Mi abuelo ya no es el mismo. Han mermado sus capacidades para, en muchas situaciones, valerse por su cuenta, así como su lucidez. Mi abuela nos pide que no la dejemos sola con él. Cuidarlo es una gran responsabilidad y ya ella no tiene edad para eso. Mi abuelo está transitando por su «segunda infancia», concepto metafórico con el que se alude a la naturaleza cíclica de la existencia humana, en que en la vejez se reflejan rasgos asociados con esta primera etapa.
Por ello, no resulta para nada raro que mi abuelo hurgue entre las pertenencias de mi hermano, descubra unas gafas de sol, y con total naturalidad se las ponga y se pasee así por toda la casa. Ni tampoco que, al llegar mi mamá (su hija) del trabajo, le pregunte: «¿qué me trajiste?». Ni que se la pase abriendo el refrigerador y revisando en la cocina en busca de algo de comer (sin importar que haya acabado de desayunar, merendar, almorzar, cenar). O bien revolviendo y examinando sus gavetas una y otra vez, cual niño que escudriña su caja de juguetes. O que, cuando lo regañemos, lo mismo proteste que sonría con cara de pícaro.
Mi abuelo requiere total atención. Hay que vigilarlo todo el tiempo para que no haga alguna «travesura». A veces siento pena de él, cuando lo veo mirando hacia la calle a través del portal como si fuera un pajarito enjaulado. Es muy difícil la situación en que se halla, puesto que hace menos de un año se encontraba caminando sin parar por todo el barrio. Porque eso sí, con 90 años a cuestas seguía siendo un gran caminante.
Cuidar a mi abuelo es agotador. Se precisa tener mucha paciencia y, aun así, en ciertos momentos es inevitable perderla. Por suerte, somos lo que se considera para estos tiempos una familia grande y, además, unida. Pero vivir tal situación me genera varias inquietudes.
Mi abuelo es muy afortunado. No todas las personas que demandan cuidados tienen esta dicha, como tampoco sus cuidadores. Pero, ¿qué ocurre con los abuelos que se hallan en el lado menos favorecido de la balanza, y con los cuidadores que no tienen con quien alternar esta difícil y desgastante función?
Desafortunadamente, en un país en el que cada vez son más los adultos mayores, menos los niños —como consecuencia de la baja natalidad— y escasos los jóvenes, esto se convierte en un problema que, incluso, trasciende las fronteras familiares y para el que urgen soluciones.

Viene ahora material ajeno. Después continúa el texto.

(** C3, amended: for a number property with idlName and a contentName that
    is an attribute name, on an element on which [setAttribute] and
    [getAttribute] are the host's (no property of the component and no
    field of the instance has these names), [set(x)] followed by [get()]
    returns the floating-point parse of [x] when that is neither 0 nor NaN;
    when it is, [get()] returns the parse of defaultValue if that is
    neither 0 nor NaN, and [null] otherwise (readonly not true).  After the
    content attribute is set to ["123.456"], [get()] returns 123.456. *)
Theorem reflecting_number configs proto config st :
  setupAttributes configs ∅ = (proto, None) ->
  In config configs ->
  truthy (idlName config) = true ->
  truthy (contentName config) = true ->
  type config = Some "number" ->
  valid_attribute_name (ToPropertyKey (contentName config)) = true ->
  shadowed configs st "setAttribute" = false ->
  shadowed configs st "getAttribute" = false ->
  (readonly config = false ->
   forall x, exists st1,
     set (installed configs config) x st = Ok (tt, st1)
     /\ get (installed configs config) st1
        = Ok ((parseFloat x || parseFloat (defaultValue config) || VNull)%js, st1)
     /\ (ToBoolean (parseFloat x) = true ->
         get (installed configs config) st1 = Ok (parseFloat x, st1)))
  /\ (exists st1,
        setAttribute (contentName config) (VStr "123.456") st = Ok (tt, st1)
        /\ get (installed configs config) st1 = Ok (VNum 123.456, st1)).
Proof.
  intros H Hin _ Hc Ht Hv Hset Hget.
  pose proof (set_up_accepted _ _ _ H Hin) as Hacc.
  pose proof (accepted_contentName_no_proxy _ Hacc Hc) as Hp.
  assert (Hnb : type config <> Some "boolean") by (rewrite Ht; discriminate).
  assert (Hread : forall attributes',
            get (installed configs config)
              {| idlAttributes := idlAttributes st;
                 attributes := attributes';
                 fields := fields st;
                 heap := heap st;
                 calls := calls st |}
            = get (accessor_of config)
                {| idlAttributes := idlAttributes st;
                   attributes := attributes';
                   fields := fields st;
                   heap := heap st;
                   calls := calls st |}).
  { intros attributes'. apply installed_get.
    rewrite called_by_get_reflecting by assumption.
    constructor; [exact Hget|constructor]. }
  split.
  - intros Hr x.
    rewrite installed_set
      by (rewrite called_by_set_reflecting by auto; auto).
    destruct (set_reflecting config x st Hr Hp Hc Hv) as (attrs & Hwrite & Hattrs).
    rewrite Hattrs in Hwrite by assumption.
    eexists. split; [exact Hwrite|].
    rewrite Hread, get_reflecting_number by assumption. simpl.
    rewrite lookup_insert_eq. simpl. rewrite parseFloat_ToString.
    split; [reflexivity|].
    intros Hx. rewrite (or_truthy (parseFloat x)) by assumption.
    rewrite or_truthy by assumption. reflexivity.
  - unfold setAttribute. rewrite Hv.
    eexists. split; [reflexivity|].
    rewrite Hread, get_reflecting_number by assumption. simpl.
    rewrite lookup_insert_eq. simpl. rewrite parseFloat_ToString.
    assert (Hparse : parseFloat (VStr "123.456") = VNum 123.456)
      by (vm_compute; reflexivity).
    assert (Htrue : ToBoolean (VNum 123.456) = true)
      by (vm_compute; reflexivity).
    rewrite Hparse, !or_truthy by assumption. reflexivity.
Qed.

Cuidar de alguien requiere de una estabilidad sicológica, de recursos económicos, de tiempo y sensibilidad, ya que este no debe ser un acto de resignación, sino de profundo amor. Es la mejor manera de retribuir a nuestros padres, abuelos, familiares y hasta conocidos el cariño, las enseñanzas, la paciencia que algún día nos dedicaron; y, a su vez, un modo de hacer sus últimos días más felices. También es una forma de hacer el bien —a lo cual siempre deberíamos aspirar—, porque todos los casos no son iguales, ni las historias familiares las mismas; y, lamentablemente, no es menos cierto que cada cual cosecha lo que siembra. No obstante —lo repito—, intentemos siempre obrar lo mejor posible; la vida nos lo agradecerá.
Igualmente, en la actualidad, hay muchas familias fragmentadas, ya sea por conflictos internos, por separaciones o por la migración; y la cotidianidad se torna más ajetreada, en pos de la supervivencia. Entonces, surgen importantes disyuntivas: ¿quién funge como cuidador?, ¿cómo propiciarles una vejez decorosa a nuestros ancianos?, ¿quién cuida o cuidará del cuidador? Son muchas las problemáticas que derivan de este fenómeno social y que necesitan que se les preste mayor atención.
Aunque no puedo predecir el futuro, de momento, solo puedo expresar que desearía que todos los abuelos y abuelas tuvieran la suerte de los míos, incluidos mis padres cuando les toque y yo cuando me llegue la hora, porque no olvidemos: todos —aunque no tengamos nietos biológicos— algún día seremos abuelos.